## [Description of the task]
Of the records that follow, copy only the lines from the line containing "Proof. apply adds_iter. Qed." to the line containing "d2 : rejects", both included, exactly as written.

(Stored items from a collection)
........
(** * What is saved is what is loaded *)

(** A writer appends its bytes when they fit; a reader takes its bytes off. *)
Definition adds (f : bytes -> bytes) (d : bytes) : Prop := forall st, len st + len d <= STATE_BYTES -> f st = st ++ d.
Definition parses {A} (m : reader A) (d : bytes) (x : A) : Prop := forall rest, m (d ++ rest) = (rest, Ok x).
Definition rejects {A} (m : reader A) (d : bytes) : Prop := forall rest, exists l, m (d ++ rest) = (l, Err tt).

Lemma adds_comp f g d1 d2 : adds f d1 -> adds g d2 -> adds (fun st => g (f st)) (d1 ++ d2).
Proof.
  intros Hf Hg st Hl. rewrite len_app in Hl. pose proof (len_nonneg d1). pose proof (len_nonneg d2).
  rewrite Hf by lia. rewrite Hg by (rewrite len_app; lia). by rewrite app_assoc.
Qed.
Lemma adds_bytes d : adds (push_bytes d) d.
Proof. intros st Hl. unfold push_bytes, vec_extend. by replace (_ <=? _) with true by lia. Qed.
Lemma adds_push x : adds (push x) [x].
Proof. intros st Hl. unfold push, vec_push. change (len [x]) with 1 in Hl. by replace (_ <? _) with true by lia. Qed.
Lemma adds_iter n : adds (Nat.iter n (push 0)) (replicate n 0).
Proof.
  induction n as [|n IH]; [intros st _; cbn; by rewrite app_nil_r|].
  replace (replicate (S n) 0) with (replicate n 0 ++ [0]) by (by rewrite replicate_S_end).
  apply (adds_comp _ _ _ _ IH (adds_push 0)).
Qed.
Lemma adds_padding v width : adds (push_padding v width) (zeros (width - len v)).
Proof. apply adds_iter. Qed.
Lemma adds_fold {A} (f : A -> bytes -> bytes) (g : A -> bytes) l :
  Forall (fun x => adds (f x) (g x)) l -> adds (fun st => foldl (fun st x => f x st) st l) (concat (map g l)).
Proof.
  induction 1 as [|x l Hx Hl IH]; cbn; [intros st _; by rewrite app_nil_r|]. apply (adds_comp _ _ _ _ Hx IH).
Qed.
Create HintDb adds.
#[local] Hint Resolve adds_comp adds_bytes adds_push adds_padding : adds.

Lemma parses_ret {A} (x : A) : parses (mret x) [] x.
Proof. by intros rest. Qed.
Lemma parses_bind {A B} (m : reader A) (f : A -> reader B) d1 d2 x y :
  parses m d1 x -> parses (f x) d2 y -> parses (m ≫= f) (d1 ++ d2) y.
Proof. intros Hm Hf rest. unfold mbind, prog_bind. by rewrite <- app_assoc, Hm, Hf. Qed.
Lemma parses_bind_nil {A B} (m : reader A) (f : A -> reader B) d x y :
  parses m [] x -> parses (f x) d y -> parses (m ≫= f) d y.
Proof. intros Hm Hf. by apply (parses_bind m f [] d x y). Qed.
Lemma parses_take n d : len d = n -> parses (take_ n) d d.
Proof.
  intros Hl rest. unfold take_. rewrite len_app. pose proof (len_nonneg rest). replace (_ <? n) with false by lia.
  by rewrite slice_from_app, slice_to_app.
Qed.
Lemma parses_u8 x : parses take_u8 [x] x.
Proof. by intros rest. Qed.
Lemma parses_u16 x : uint 16 x -> parses take_u16 (be_bytes 2 x) x.
Proof.
  intros Hx. rewrite <- (app_nil_r (be_bytes 2 x)). eapply parses_bind; [by apply parses_take|].
  rewrite be_val_2 by done. apply parses_ret.
Qed.
Lemma parses_u32 x : uint 32 x -> parses take_u32 (be_bytes 4 x) x.
Proof.
  intros Hx. rewrite <- (app_nil_r (be_bytes 4 x)). eapply parses_bind; [by apply parses_take|].
  rewrite be_val_4 by done. apply parses_ret.
Qed.
Lemma parses_check b : b = true -> parses (check b) [] tt.
Proof. by intros ->. Qed.
Lemma rejects_bind {A B} (m : reader A) (f : A -> reader B) d1 d2 x :
  parses m d1 x -> rejects (f x) d2 -> rejects (m ≫= f) (d1 ++ d2).
Proof. intros Hm Hf rest. unfold mbind, prog_bind. rewrite <- app_assoc, Hm. apply Hf. Qed.
Lemma rejects_first {A B} (m : reader A) (f : A -> reader B) d1 d2 : rejects m d1 -> rejects (m ≫= f) (d1 ++ d2).
Proof. intros Hm rest. unfold mbind, prog_bind. rewrite <- app_assoc. destruct (Hm (d2 ++ rest)) as [l ->]. by exists l. Qed.
Lemma rejects_check {B} (f : unit -> reader B) d : rejects (check false ≫= f) d.
Proof. intros rest. by eexists. Qed.

(** ** The fields *)
Lemma adds_slot s : slot_ok s -> adds (push_slot s) (slot_bytes s).
Proof. intros Hs st Hl. unfold push_slot. rewrite encode_slot by done. by apply adds_bytes. Qed.
Lemma parses_pin s : slot_ok s -> policy s = PW_POLICY -> parses (decode_pin PW_POLICY) (slot_bytes s) s.
Proof.
  intros Hs Hp. rewrite <- (app_nil_r (slot_bytes s)). eapply parses_bind; [apply parses_take; by apply len_slot_bytes|].
  rewrite <- Hp, decode_slot by done. apply parses_ret.
Qed.

Definition len_bytes (v : bytes) (width : Z) : bytes := wrap 8 (len v) :: v ++ zeros (width - len v).
Lemma adds_len_bytes v width : adds (push_len_bytes v width) (len_bytes v width).
Proof.
  unfold len_bytes. change (wrap 8 (len v) :: v ++ zeros (width - len v)) with ([wrap 8 (len v)] ++ v ++ zeros (width - len v)).
  rewrite app_assoc. unfold push_len_bytes. auto with adds.
Qed.
Lemma parses_len_bytes v width : len v <= width -> width < 256 -> parses (decode_len_bytes width) (len_bytes v width) v.
Proof.
  intros Hv Hw. pose proof (len_nonneg v). change (len_bytes v width) with ([wrap 8 (len v)] ++ v ++ zeros (width - len v)).
  eapply parses_bind; [apply parses_u8|]. rewrite wrap_small by (unfold uint; lia).
  eapply parses_bind_nil; [apply parses_check; lia|]. rewrite <- (app_nil_r (v ++ _)).
  eapply parses_bind; [apply parses_take; rewrite len_app, len_zeros by lia; lia|]. rewrite slice_to_app by done. apply parses_ret.
Qed.

Definition certificate_bytes (c : bytes) : bytes := be_bytes 2 (wrap 16 (len c)) ++ c ++ zeros (MAX_CERTIFICATE - len c).
Lemma adds_certificate c : adds (push_certificate c) (certificate_bytes c).
Proof. unfold certificate_bytes. rewrite app_assoc. unfold push_certificate, push_fixed, push_u16. auto with adds. Qed.
Lemma parses_certificate c : len c <= MAX_CERTIFICATE -> parses decode_certificate (certificate_bytes c) c.
Proof.
  unfold MAX_CERTIFICATE. intros Hc. pose proof (len_nonneg c).
  assert (Hw : wrap 16 (len c) = len c) by (apply wrap_small; unfold uint; lia). unfold certificate_bytes. rewrite Hw.
  eapply parses_bind; [apply parses_u16; unfold uint; lia|]. rewrite <- (app_nil_r (c ++ _)).
  eapply parses_bind; [apply parses_take; unfold MAX_CERTIFICATE; rewrite len_app, len_zeros by lia; lia|].
  eapply parses_bind_nil; [apply parses_check; unfold MAX_CERTIFICATE; lia|]. rewrite slice_to_app by done. apply parses_ret.
Qed.

(** A key slot the applet can load again: the material past [slot_len] is zero; an
    RSA slot holds a key; the other slots a scalar, or in the decryption slot the
    RFC 6637 material. *)
Record key_wf (i : nat) (k : KeySlot) : Prop := {
  kw_material : len (material k) = SLOT_MATERIAL_BYTES;
  kw_len : 0 <= slot_len k <= SLOT_MATERIAL_BYTES;
  kw_zeros : slice_from (material k) (slot_len k) = zeros (SLOT_MATERIAL_BYTES - slot_len k);
  kw_rsa : algo k = KEY_ALGO_RSA2048 -> slot_len k = RSA_BLOB_BYTES /\ is_Some (from_blob (material k));
  kw_other : algo k <> KEY_ALGO_RSA2048 -> slot_len k <= 48 \/
    slot_len k = ECDH_KEY_BYTES + ECDH_MATERIAL_BYTES /\ i = 1%nat /\ (algo k = KEY_ALGO_UNSET \/ algo k = KEY_ALGO_ECDH_P256)
}.
Definition key_bytes (k : KeySlot) : bytes :=
  [if present k then 1 else 0] ++ be_bytes 2 (wrap 16 (slot_len k)) ++ [algo k] ++ material k.
Lemma adds_key k : adds (push_key k) (key_bytes k).
Proof. unfold key_bytes. rewrite !app_assoc. unfold push_key, push_u16. auto with adds. Qed.

(** The reader up to the check of the key. *)
Lemma parses_key i k : key_wf i k -> parses (decode_key false false i) (key_bytes k) k.
Proof.
  intros [Hm Hl Hz Hr Ho]. unfold key_bytes. set (p := if present k then 1 else 0).
  assert (Hw : wrap 16 (slot_len k) = slot_len k) by (apply wrap_small; unfold uint, SLOT_MATERIAL_BYTES, RSA_BLOB_BYTES in *; lia). rewrite Hw.
  eapply parses_bind; [apply parses_u8|]. cbn [orb].
  eapply parses_bind; [apply parses_u16; unfold uint, SLOT_MATERIAL_BYTES, RSA_BLOB_BYTES in *; lia|].
  eapply parses_bind; [apply parses_u8|]. cbv zeta. rewrite <- (app_nil_r (material k)).
  eapply parses_bind; [by apply parses_take|]. eapply parses_bind_nil; [apply parses_check; lia|].
  eapply parses_bind_nil.
  - apply parses_check. destruct (decide (algo k = KEY_ALGO_RSA2048)) as [E|E].
    + destruct (Hr E) as [El [x Ex]]. rewrite (proj2 (Z.eqb_eq _ _) E), El, Z.eqb_refl.
      rewrite slice_to_full by (rewrite Hm; done). by rewrite Ex.
    + rewrite (proj2 (Z.eqb_neq _ _) E). destruct (48 <? slot_len k) eqn:E48; [|done].
      destruct (Ho E) as [?|(-> & -> & Ha)]; [lia|]. rewrite Z.eqb_refl. by destruct Ha as [-> | ->].
  - destruct k as [pr n a mt]. cbn [present slot_len algo material] in *. intros rest. unfold mret, prog_ret. cbn [app].
    do 2 f_equal. f_equal; [by destruct pr|].
    rewrite blit_zero. etransitivity; [|apply (slice_to_from mt n)]. f_equal. rewrite Hz.
    unfold zeros, slice_to. rewrite drop_replicate. f_equal. rewrite length_take. unfold len, SLOT_MATERIAL_BYTES, RSA_BLOB_BYTES in *. lia.
Qed.
(** Algorithm attributes for RSA without an RSA key. *)
Lemma rejects_rsa_key i k :
  len (material k) = SLOT_MATERIAL_BYTES -> 0 <= slot_len k < RSA_BLOB_BYTES -> algo k = KEY_ALGO_RSA2048 ->
  rejects (decode_key false false i) (key_bytes k).
Proof.
  intros Hm Hl Ha. unfold key_bytes. set (p := if present k then 1 else 0).
  assert (Hw : wrap 16 (slot_len k) = slot_len k) by (apply wrap_small; unfold uint, RSA_BLOB_BYTES in *; lia). rewrite Hw.
  eapply rejects_bind; [apply parses_u8|]. cbn [orb].
  eapply rejects_bind; [apply parses_u16; unfold uint, RSA_BLOB_BYTES in *; lia|].
  eapply rejects_bind; [apply parses_u8|]. cbv zeta. rewrite <- (app_nil_r (material k)).
  eapply rejects_bind; [by apply parses_take|]. rewrite <- (app_nil_r (@nil Z)).
  eapply rejects_bind; [apply parses_check; unfold SLOT_MATERIAL_BYTES; lia|].
  rewrite Ha, Z.eqb_refl. replace (slot_len k =? RSA_BLOB_BYTES) with false by lia. apply rejects_check.
Qed.

(** ** The whole state *)
Section StateRoundTrip.
Context {S : Type}.
Implicit Types self : OpenPgp S.

Record base_wf self : Prop := {
  bw_pw1 : slot_ok (pw1 self) /\ policy (pw1 self) = PW_POLICY;
  bw_pw3 : slot_ok (pw3 self) /\ policy (pw3 self) = PW_POLICY;
  bw_keys : length (keys self) = 3%nat /\ Forall (fun k => len (material k) = SLOT_MATERIAL_BYTES) (keys self);
  bw_name : len (name self) <= MAX_NAME;
  bw_language : len (language self) <= 8;
  bw_url : len (url self) <= MAX_URL;
  bw_certificates : length (certificates self) = 3%nat /\ Forall (fun c => len c <= MAX_CERTIFICATE) (certificates self);
  bw_counter : uint 32 (signature_counter self)
}.
Definition keys_wf self : Prop := forall i k, keys self !! i = Some k -> key_wf i k.

Definition state_bytes self : bytes :=
  [STATE_VERSION] ++ slot_bytes (pw1 self) ++ slot_bytes (pw3 self) ++ concat (map key_bytes (keys self)) ++
  len_bytes (name self) MAX_NAME ++ len_bytes (language self) 8 ++ [sex self] ++ len_bytes (url self) MAX_URL ++
  concat (map certificate_bytes (certificates self)) ++ be_bytes 4 (signature_counter self).

Lemma len_len_bytes v width : len v <= width -> len (len_bytes v width) = 1 + width.
Proof. intros Hv. unfold len_bytes. rewrite len_cons, len_app, len_zeros by lia. lia. Qed.
Lemma len_concat_map {A} (f : A -> bytes) n l : Forall (fun x => len (f x) = n) l -> len (concat (map f l)) = Z.of_nat (length l) * n.
Proof. induction 1 as [|x l Hx Hl IH]; [done|]. cbn [map concat length]. rewrite len_app, IH, Hx. lia. Qed.
Lemma len_state_bytes self : base_wf self -> len (state_bytes self) = STATE_V3_MAX.
Proof.
  intros [[H1 _] [H3 _] [Hk Hm] Hn Hl Hu [Hc Hcl] _]. unfold state_bytes.
  rewrite !len_app, (len_slot_bytes _ H1), (len_slot_bytes _ H3), !len_len_bytes, len_be_bytes by done.
  rewrite (len_concat_map key_bytes (4 + SLOT_MATERIAL_BYTES)), (len_concat_map certificate_bytes (2 + MAX_CERTIFICATE)).
  - rewrite Hk, Hc. done.
  - eapply Forall_impl; [exact Hcl|]. cbn beta. intros c Hx. unfold certificate_bytes.
    rewrite !len_app, len_be_bytes, len_zeros by lia. lia.
  - eapply Forall_impl; [exact Hm|]. cbn beta. intros k Hx. unfold key_bytes. rewrite !len_app, len_be_bytes, Hx. done.
Qed.

Lemma encode_state_eq self : base_wf self -> encode_state self = state_bytes self.
Proof.
  intros Hwf. pose proof (len_state_bytes self Hwf) as Hlen. pose proof state_fits as Hfit. destruct Hwf as [[H1 _] [H3 _] _ _ _ _ _ _].
  enough (Ha : adds (fun st => push_u32 (signature_counter self) (foldl (fun st c => push_certificate c st)
    (push_len_bytes (url self) MAX_URL (push (sex self) (push_len_bytes (language self) 8 (push_len_bytes (name self) MAX_NAME
    (foldl (fun st k => push_key k st) (push_slot (pw3 self) (push_slot (pw1 self) (push STATE_VERSION st))) (keys self))))))
    (certificates self))) (state_bytes self)).
  { apply (Ha []). change (len (@nil Z)) with 0. lia. }
  unfold state_bytes. rewrite !app_assoc.
  pose proof (adds_fold push_key key_bytes (keys self) ltac:(apply Forall_forall; intros; apply adds_key)) as Hk.
  pose proof (adds_fold push_certificate certificate_bytes (certificates self) ltac:(apply Forall_forall; intros; apply adds_certificate)) as Hc.
  repeat match goal with
  | |- adds (fun st => push_u32 _ _) _ => eapply (adds_comp _ (push_u32 _)); [|apply adds_bytes]
  | |- adds (fun st => push_len_bytes _ _ _) _ => eapply (adds_comp _ (push_len_bytes _ _)); [|apply adds_len_bytes]
  | |- adds (fun st => push_slot _ _) _ => eapply (adds_comp _ (push_slot _)); [|by apply adds_slot]
  | |- adds (push _) [_] => apply adds_push
  | |- adds (fun st => push _ _) _ => eapply (adds_comp _ (push _)); [|apply adds_push]
  | |- adds (fun st => foldl _ _ (certificates self)) _ => eapply (adds_comp _ (fun st => foldl _ st _)); [|exact Hc]
  | |- adds (fun st => foldl _ _ (keys self)) _ => eapply (adds_comp _ (fun st => foldl _ st _)); [|exact Hk]
  end.
Qed.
........
## [Written solution]
Proof. apply adds_iter. Qed.
Lemma adds_fold {A} (f : A -> bytes -> bytes) (g : A -> bytes) l :
  Forall (fun x => adds (f x) (g x)) l -> adds (fun st => foldl (fun st x => f x st) st l) (concat (map g l)).
Proof.
  induction 1 as [|x l Hx Hl IH]; cbn; [intros st _; by rewrite app_nil_r|]. apply (adds_comp _ _ _ _ Hx IH).
Qed.
Create HintDb adds.
#[local] Hint Resolve adds_comp adds_bytes adds_push adds_padding : adds.

Lemma parses_ret {A} (x : A) : parses (mret x) [] x.
Proof. by intros rest. Qed.
Lemma parses_bind {A B} (m : reader A) (f : A -> reader B) d1 d2 x y :
  parses m d1 x -> parses (f x) d2 y -> parses (m ≫= f) (d1 ++ d2) y.
Proof. intros Hm Hf rest. unfold mbind, prog_bind. by rewrite <- app_assoc, Hm, Hf. Qed.
Lemma parses_bind_nil {A B} (m : reader A) (f : A -> reader B) d x y :
  parses m [] x -> parses (f x) d y -> parses (m ≫= f) d y.
Proof. intros Hm Hf. by apply (parses_bind m f [] d x y). Qed.
Lemma parses_take n d : len d = n -> parses (take_ n) d d.
Proof.
  intros Hl rest. unfold take_. rewrite len_app. pose proof (len_nonneg rest). replace (_ <? n) with false by lia.
  by rewrite slice_from_app, slice_to_app.
Qed.
Lemma parses_u8 x : parses take_u8 [x] x.
Proof. by intros rest. Qed.
Lemma parses_u16 x : uint 16 x -> parses take_u16 (be_bytes 2 x) x.
Proof.
  intros Hx. rewrite <- (app_nil_r (be_bytes 2 x)). eapply parses_bind; [by apply parses_take|].
  rewrite be_val_2 by done. apply parses_ret.
Qed.
Lemma parses_u32 x : uint 32 x -> parses take_u32 (be_bytes 4 x) x.
Proof.
  intros Hx. rewrite <- (app_nil_r (be_bytes 4 x)). eapply parses_bind; [by apply parses_take|].
  rewrite be_val_4 by done. apply parses_ret.
Qed.
Lemma parses_check b : b = true -> parses (check b) [] tt.
Proof. by intros ->. Qed.
Lemma rejects_bind {A B} (m : reader A) (f : A -> reader B) d1 d2 x :
  parses m d1 x -> rejects (f x) d2 -> rejects (m ≫= f) (d1 ++ d2).
Proof. intros Hm Hf rest. unfold mbind, prog_bind. rewrite <- app_assoc, Hm. apply Hf. Qed.
Lemma rejects_first {A B} (m : reader A) (f : A -> reader B) d1 d2 : rejects m d1 -> rejects (m ≫= f) (d1 ++ d2).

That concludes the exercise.